Sim. Fez com que muitas pessoas não falassem que eram partidárias e até se distanciassem da política, tem isso também. Muita gente com quem eu conversei diz que se aproximou da política e, com o tempo, foi se percebendo de direita. Esse momento foi principalmente a partir de 2014, com a reeleição da Dilma [Rousseff, ex-presidente do Brasil, que acabaria sofrendo impeachment]. Esse é um arco fundamental para a consolidação dessa nova direita.
De que forma o presidente Jair Bolsonaro representa essa nova direita?
Bolsonaro e o bolsonarismo são de extrema direita. Quando o bolsonarismo surgiu e o próprio Bolsonaro apareceu como uma liderança possível para o campo da direita, alguém que poderia de fato ascender ao poder, essa nova direita já estava razoavelmente consolidada. Bolsonaro não era o candidato ideal, nunca foi, para quase ninguém da nova direita. O que ocorreu foi um pragmatismo bastante grande: ele era o único candidato que poderia, enfim, ganhar do PT no segundo turno. E que acenava para a nova direita no sentido de que dizia "também sou o único candidato que posso representar as pautas dessa nova direita". Mas sempre foi um casamento frágil o da nova direita com o bolsonarismo. Tanto que a gente vê que várias lideranças dessa nova direita estão se distanciando também do bolsonarismo.
Uma vez eleito, ele decepcionou a nova direita?
Bolsonaro nunca foi o candidato ideal. Então não é que as pessoas da nova direita chegaram a ficar decepcionadas. Considerando o perfil do Bolsonaro, ele até vem representando bem alguns dos principais interesses da nova direita, mas, como ele é um fenômeno distinto, ele não vai representar fielmente todos os interesses. Onde talvez mais decepcione — mas entre aspas, porque não é que as pessoas esperassem algo diferente — é essa questão do autoritarismo dele, esse comportamento histriônico, essa reivindicação da herança da ditadura militar. Isso é uma coisa que a maioria das pessoas da nova direita, a grande maioria, recusa.
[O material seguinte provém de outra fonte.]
(** * SceneManager: texture registry, material registry, transform
      composition and the render sequence

    A shallow embedding of [SceneManager.cpp].  The class members become a
    record, every method becomes a function in a small state-and-fault
    monad, and the calls the class makes on its collaborators (OpenGL, the
    image decoder, the shader manager, the mesh provider) are recorded in
    order in a call log.

    Conventions.
    - C++ [int] and [GLuint] values are [Z]; the two conversions between
      them are written out ([to_GLuint], [to_int]).
    - C++ [float] values are modelled as real numbers: rounding is not
      modelled, so arithmetic statements are about the exact values.
    - An access outside the 16-element texture array and a call through a
      null shader-manager pointer have no defined behaviour in C++; the
      model stops there with [Undefined].
    - A local declared without an initialiser holds an indeterminate
      value: what it holds is an argument of the call that declares it,
      and nothing relates the contents of two calls.
    - Console output ([std::cout]) is not part of the state. *)

From Stdlib Require Import ZArith List String Reals Lra Lia.
From stdpp Require Import base list strings gmap.

Open Scope Z_scope.

(** ** Machine integers *)

Definition to_GLuint (z : Z) : Z := z mod 2 ^ 32.
Definition to_int (z : Z) : Z := (z + 2 ^ 31) mod 2 ^ 32 - 2 ^ 31.

(** ** The part of GLM the scene manager uses *)

Module glm.

Record vec2 := Vec2 { s : R; t : R }.
Record vec3 := Vec3 { x : R; y : R; z : R }.
Record vec4 := Vec4 { r : R; g : R; b : R; a : R }.

(** A [mat4] is stored by columns, as in GLM: [m[i]] is column [i]. *)
Record mat4 := Mat4 { col0 : vec4; col1 : vec4; col2 : vec4; col3 : vec4 }.

Definition vadd (p q : vec4) : vec4 :=
  Vec4 (r p + r q) (g p + g q) (b p + b q) (a p + a q).

Definition vmul (p : vec4) (k : R) : vec4 :=
  Vec4 (r p * k) (g p * k) (b p * k) (a p * k).

(** [operator*(mat4, vec4)]: the combination of the columns of [m] with
    the components of [p]. *)
Definition mul_vec (m : mat4) (p : vec4) : vec4 :=
  vadd (vadd (vmul (col0 m) (r p)) (vmul (col1 m) (g p)))
       (vadd (vmul (col2 m) (b p)) (vmul (col3 m) (a p))).

(** [operator*(mat4, mat4)]: column [j] of the product is [m1] applied to
    column [j] of [m2]. *)
Definition mul (m1 m2 : mat4) : mat4 :=
  Mat4 (mul_vec m1 (col0 m2)) (mul_vec m1 (col1 m2))
       (mul_vec m1 (col2 m2)) (mul_vec m1 (col3 m2)).

Definition identity : mat4 :=
  Mat4 (Vec4 1 0 0 0) (Vec4 0 1 0 0) (Vec4 0 0 1 0) (Vec4 0 0 0 1).

(** [glm::radians]. *)
Definition radians (degrees : R) : R := (degrees * (PI / 180))%R.

Definition dot (p q : vec3) : R := (x p * x q + y p * y q + z p * z q)%R.

Definition normalize (p : vec3) : vec3 :=
  let k := (1 / sqrt (dot p p))%R in Vec3 (x p * k) (y p * k) (z p * k).

(** [glm::scale(v)]: the identity with its first three columns scaled. *)
Definition scale (v : vec3) : mat4 :=
  Mat4 (vmul (col0 identity) (x v)) (vmul (col1 identity) (y v))
       (vmul (col2 identity) (z v)) (col3 identity).

(** [glm::translate(v)]: the identity with last column
    [m[0]*v.x + m[1]*v.y + m[2]*v.z + m[3]]. *)
Definition translate (v : vec3) : mat4 :=
  Mat4 (col0 identity) (col1 identity) (col2 identity)
       (vadd (vadd (vadd (vmul (col0 identity) (x v))
                         (vmul (col1 identity) (y v)))
                   (vmul (col2 identity) (z v)))
             (col3 identity)).

(** [glm::rotate(angle, v)], the rotation of the identity by [angle]
    radians about [v]. *)
Definition rotate (angle : R) (v : vec3) : mat4 :=
  let c := cos angle in
  let s := sin angle in
  let axis := normalize v in
  let temp := Vec3 ((1 - c) * x axis) ((1 - c) * y axis) ((1 - c) * z axis) in
  let R00 := (c + x temp * x axis)%R in
  let R01 := (x temp * y axis + s * z axis)%R in
  let R02 := (x temp * z axis - s * y axis)%R in
  let R10 := (y temp * x axis - s * z axis)%R in
  let R11 := (c + y temp * y axis)%R in
  let R12 := (y temp * z axis + s * x axis)%R in
  let R20 := (z temp * x axis + s * y axis)%R in
  let R21 := (z temp * y axis - s * x axis)%R in
  let R22 := (c + z temp * z axis)%R in
  let m := identity in
  Mat4 (vadd (vadd (vmul (col0 m) R00) (vmul (col1 m) R01)) (vmul (col2 m) R02))
       (vadd (vadd (vmul (col0 m) R10) (vmul (col1 m) R11)) (vmul (col2 m) R12))
       (vadd (vadd (vmul (col0 m) R20) (vmul (col1 m) R21)) (vmul (col2 m) R22))
       (col3 m).

(** The image of an object-space point: [m * vec4(p, 1)], first three
    components. *)
Definition transform_point (m : mat4) (p : vec3) : vec3 :=
  let q := mul_vec m (Vec4 (x p) (y p) (z p) 1) in Vec3 (r q) (g q) (b q).

End glm.

Infix "*m" := glm.mul (at level 40, left associativity).

(** ** The composition as the specification words it

    The textbook matrices, written by rows, for a right-handed frame:
    a positive angle about an axis turns the next axis towards the one
    after it (x to y about z, y to z about x, z to x about y). *)

Definition by_rows (a00 a01 a02 a03
                    a10 a11 a12 a13
                    a20 a21 a22 a23
                    a30 a31 a32 a33 : R) : glm.mat4 :=
  glm.Mat4 (glm.Vec4 a00 a10 a20 a30) (glm.Vec4 a01 a11 a21 a31)
           (glm.Vec4 a02 a12 a22 a32) (glm.Vec4 a03 a13 a23 a33).

Definition Translate (t : glm.vec3) : glm.mat4 :=
  by_rows 1 0 0 (glm.x t)
          0 1 0 (glm.y t)
          0 0 1 (glm.z t)
          0 0 0 1.

Definition Scale (s : glm.vec3) : glm.mat4 :=
  by_rows (glm.x s) 0 0 0
          0 (glm.y s) 0 0
          0 0 (glm.z s) 0
          0 0 0 1.

Definition RotateX (theta : R) : glm.mat4 :=
  by_rows 1 0 0 0
          0 (cos theta) (- sin theta) 0
          0 (sin theta) (cos theta) 0
          0 0 0 1.

Definition RotateY (theta : R) : glm.mat4 :=
  by_rows (cos theta) 0 (sin theta) 0
          0 1 0 0
          (- sin theta) 0 (cos theta) 0
          0 0 0 1.

Definition RotateZ (theta : R) : glm.mat4 :=
  by_rows (cos theta) (- sin theta) 0 0
          (sin theta) (cos theta) 0 0
          0 0 1 0
          0 0 0 1.

Definition degrees_to_radians (d : R) : R := (d * PI / 180)%R.

(** ** Data held by the scene manager *)

(** Modelled from the spec: the struct [TEXTURE_INFO] of SceneManager.h,
    a tag and the OpenGL texture name ([GLuint]) it stands for. *)
Record TEXTURE_INFO := { ID : Z; tag : string }.

(** Modelled from the spec: the struct [OBJECT_MATERIAL] of SceneManager.h,
    the fields the source reads and writes.  The field [tag] is written
    [mtag] here. *)
Record OBJECT_MATERIAL := {
  diffuseColor : glm.vec3;
  specularColor : glm.vec3;
  shininess : R;
  mtag : string
}.

(** What the decoder reports about an image it could read. *)
Record Image := { width : Z; height : Z; colorChannels : Z }.

(** ** Calls on the collaborators *)

Inductive Uniform :=
| UInt (v : Z)
| UFloat (v : R)
| UVec2 (v : glm.vec2)
| UVec3 (v : glm.vec3)
| UVec4 (v : glm.vec4)
| UMat4 (v : glm.mat4)
| USampler2D (slot : Z).

Inductive TexParam := GL_TEXTURE_WRAP_S | GL_TEXTURE_WRAP_T
                    | GL_TEXTURE_MIN_FILTER | GL_TEXTURE_MAG_FILTER.
Inductive TexParamValue := GL_REPEAT | GL_LINEAR.
Inductive TexFormat := GL_RGB8 | GL_RGBA8.

Inductive Mesh :=
| BoxMesh | PyramidMesh | CylinderMesh | TaperedCylinderMesh
| ConeMesh | HalfSphereMesh | PlaneMesh | SphereMesh.

(** One entry of the call log.  A draw call keeps the arguments written at
    the call site (none when the defaults are used). *)
Inductive Call :=
| glGenTextures (name : Z)
| glBindTexture (name : Z)
| glTexParameteri (pname : TexParam) (param : TexParamValue)
| glTexImage2D (internalformat : TexFormat) (w h : Z)
| glGenerateMipmap
| glActiveTexture (unit : Z)
| stbi_set_flip_vertically_on_load (flag : bool)
| stbi_load_file (filename : string)
| stbi_image_free
| SetUniform (name : string) (value : Uniform)
| Draw (mesh : Mesh) (flags : list bool).

(** Modelled from the spec: the class [ShaderManager] (the uniform sink) is
    not part of the sources; each typed setter stores the value under the
    uniform's name, effective immediately. *)
Record ShaderManager := { uniforms : gmap string Uniform }.

(** The members of [SceneManager], the OpenGL texture names alive in the
    context, and the log of calls made so far.  [m_pShaderManager = None]
    is the null pointer. *)
Record State := {
  m_pShaderManager : option ShaderManager;
  m_textureIDs : list TEXTURE_INFO;
  m_loadedTextures : Z;
  m_objectMaterials : list OBJECT_MATERIAL;
  gl_textures : list Z;
  calls : list Call
}.

Definition set_pShaderManager (p : option ShaderManager) (st : State) : State :=
  {| m_pShaderManager := p; m_textureIDs := m_textureIDs st;
     m_loadedTextures := m_loadedTextures st;
     m_objectMaterials := m_objectMaterials st;
     gl_textures := gl_textures st; calls := calls st |}.

Definition set_textureIDs (a : list TEXTURE_INFO) (st : State) : State :=
  {| m_pShaderManager := m_pShaderManager st; m_textureIDs := a;
     m_loadedTextures := m_loadedTextures st;
     m_objectMaterials := m_objectMaterials st;
     gl_textures := gl_textures st; calls := calls st |}.

Definition set_loadedTextures (n : Z) (st : State) : State :=
  {| m_pShaderManager := m_pShaderManager st; m_textureIDs := m_textureIDs st;
     m_loadedTextures := n;
     m_objectMaterials := m_objectMaterials st;
     gl_textures := gl_textures st; calls := calls st |}.

Definition set_objectMaterials (l : list OBJECT_MATERIAL) (st : State) : State :=
  {| m_pShaderManager := m_pShaderManager st; m_textureIDs := m_textureIDs st;
     m_loadedTextures := m_loadedTextures st;
     m_objectMaterials := l;
     gl_textures := gl_textures st; calls := calls st |}.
Academicamente você tinha um percurso ligado à esquerda e, no próprio livro, você se classifica como alguém de esquerda. Depois de cinco anos estudando a direita, sua visão sobre esses militantes mudou?
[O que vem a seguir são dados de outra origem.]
Definition COMPACT_MIN_PATCHED : text :=
  of_lines [
    ["{...this.usageData.value,totalTokens:0,inputTokens:0,outputTokens:0,cacheCreation:0,cacheRead:0}"]].

(** ** Code transforms: [patch_js] *)

(** [DUSTIN_IMG_B64] is read from an asset file when the script starts;
    it is a parameter [b64] of everything that depends on it. *)
Definition METRICS_COMPONENT_DEF (b64 : text) : text :=
  replace_all "__DUSTIN_B64__" b64 _METRICS_TEMPLATE.

Definition is_alnum (c : ascii) : bool := is_alpha c || is_digit c.

(** [usageData=XX({totalTokens:0,totalCost:0,contextWindow:0,maxOutputTokens:0})]
    with [XX] matching [[a-zA-Z][a-zA-Z0-9]*]. *)
Definition USAGE_DATA_MIN_PATTERN : regex :=
  seq [Lit "usageData="; Grp 1 (Seq (Cls is_alpha) (Rep true is_alnum));
       Lit "({totalTokens:0,totalCost:0,contextWindow:0,maxOutputTokens:0})"].

Definition USAGE_DATA_MIN_REPLACE (g : captures) : text :=
  "usageData=" ++ group 1 g
  ++ "({totalTokens:0,totalCost:0,contextWindow:0,maxOutputTokens:0,inputTokens:0,outputTokens:0,cacheCreation:0,cacheRead:0})".

(** What a token-field transform prints. *)
Inductive field_status :=
| OkPrettified      (* OK: ... patched (prettified) *)
| OkMinified        (* OK: ... patched (minified) *)
| FieldSkip         (* SKIP: ... already patched *)
| FieldWarning.     (* WARNING: Could not find ... pattern *)

(** PATCH 0a *)
Definition patch_usage_data (content : text) : text * field_status :=
  if negb (contains "inputTokens:0" content)
     && negb (contains "inputTokens: 0," content) then
    if contains USAGE_DATA_ORIGINAL content then
      (replace1 USAGE_DATA_ORIGINAL USAGE_DATA_PATCHED content, OkPrettified)
    else match re_search USAGE_DATA_MIN_PATTERN content with
         | Some _ =>
             (re_sub1 USAGE_DATA_MIN_PATTERN USAGE_DATA_MIN_REPLACE content,
              OkMinified)
         | None => (content, FieldWarning)
         end
  else (content, FieldSkip).

(** PATCH 0b *)
Definition patch_update_usage (content : text) : text * field_status :=
  if negb (contains "inputTokens:$.input_tokens" content)
     && negb (contains "inputTokens: $.input_tokens" content) then
    if contains UPDATE_USAGE_ORIGINAL content then
      (replace1 UPDATE_USAGE_ORIGINAL UPDATE_USAGE_PATCHED content, OkPrettified)
    else if contains UPDATE_USAGE_MIN_ORIGINAL content then
      (replace1 UPDATE_USAGE_MIN_ORIGINAL UPDATE_USAGE_MIN_PATCHED content,
       OkMinified)
    else (content, FieldWarning)
  else (content, FieldSkip).

(** PATCH 0c *)
Definition patch_result_handler (content : text) : text * field_status :=
  if negb (contains "inputTokens:J.inputTokens" content)
     && negb (contains "inputTokens: J.inputTokens" content) then
    if contains RESULT_HANDLER_ORIGINAL content then
      (replace1 RESULT_HANDLER_ORIGINAL RESULT_HANDLER_PATCHED content,
       OkPrettified)
    else if contains RESULT_HANDLER_MIN_ORIGINAL content then
      (replace1 RESULT_HANDLER_MIN_ORIGINAL RESULT_HANDLER_MIN_PATCHED content,
       OkMinified)
    else (content, FieldWarning)
  else (content, FieldSkip).

(** PATCH 0d *)
Definition patch_compact (content : text) : text * field_status :=
  if contains COMPACT_ORIGINAL content then
    (replace1 COMPACT_ORIGINAL COMPACT_PATCHED content, OkPrettified)
  else if contains COMPACT_MIN_ORIGINAL content then
    (replace1 COMPACT_MIN_ORIGINAL COMPACT_MIN_PATCHED content, OkMinified)
  else if contains COMPACT_PATCHED content
          || contains COMPACT_MIN_PATCHED content then
    (content, FieldSkip)
  else (content, FieldWarning).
Sim, sou de esquerda. E, com certeza, minha visão sobre a direita mudou significativamente. No sentido de respeitar mais. [A pesquisa] me tornou uma pessoa muito mais democrática e aberta a ouvir, de fato, o que as pessoas estão falando. Acho que essa é uma postura muito mais difícil para a maioria das pessoas e até para vários colegas [pesquisadores]: levar a sério o que os outros estão falando. As pessoas carregam vários estigmas, é quase como se elas não estivessem sendo verdadeiras, como se tudo o que viesse da direita fosse falso, invalidado. Como se elas fossem pessoas de elite perseguindo os próprios interesses, ou gente manipulada pelas elites, ou alguém de má-fé. Na verdade, não: elas de fato acreditam naquilo que estão defendendo. Acabei vendo que, na verdade, os líderes da direita têm muito mais semelhanças com os militantes de esquerda do que eu poderia imaginar.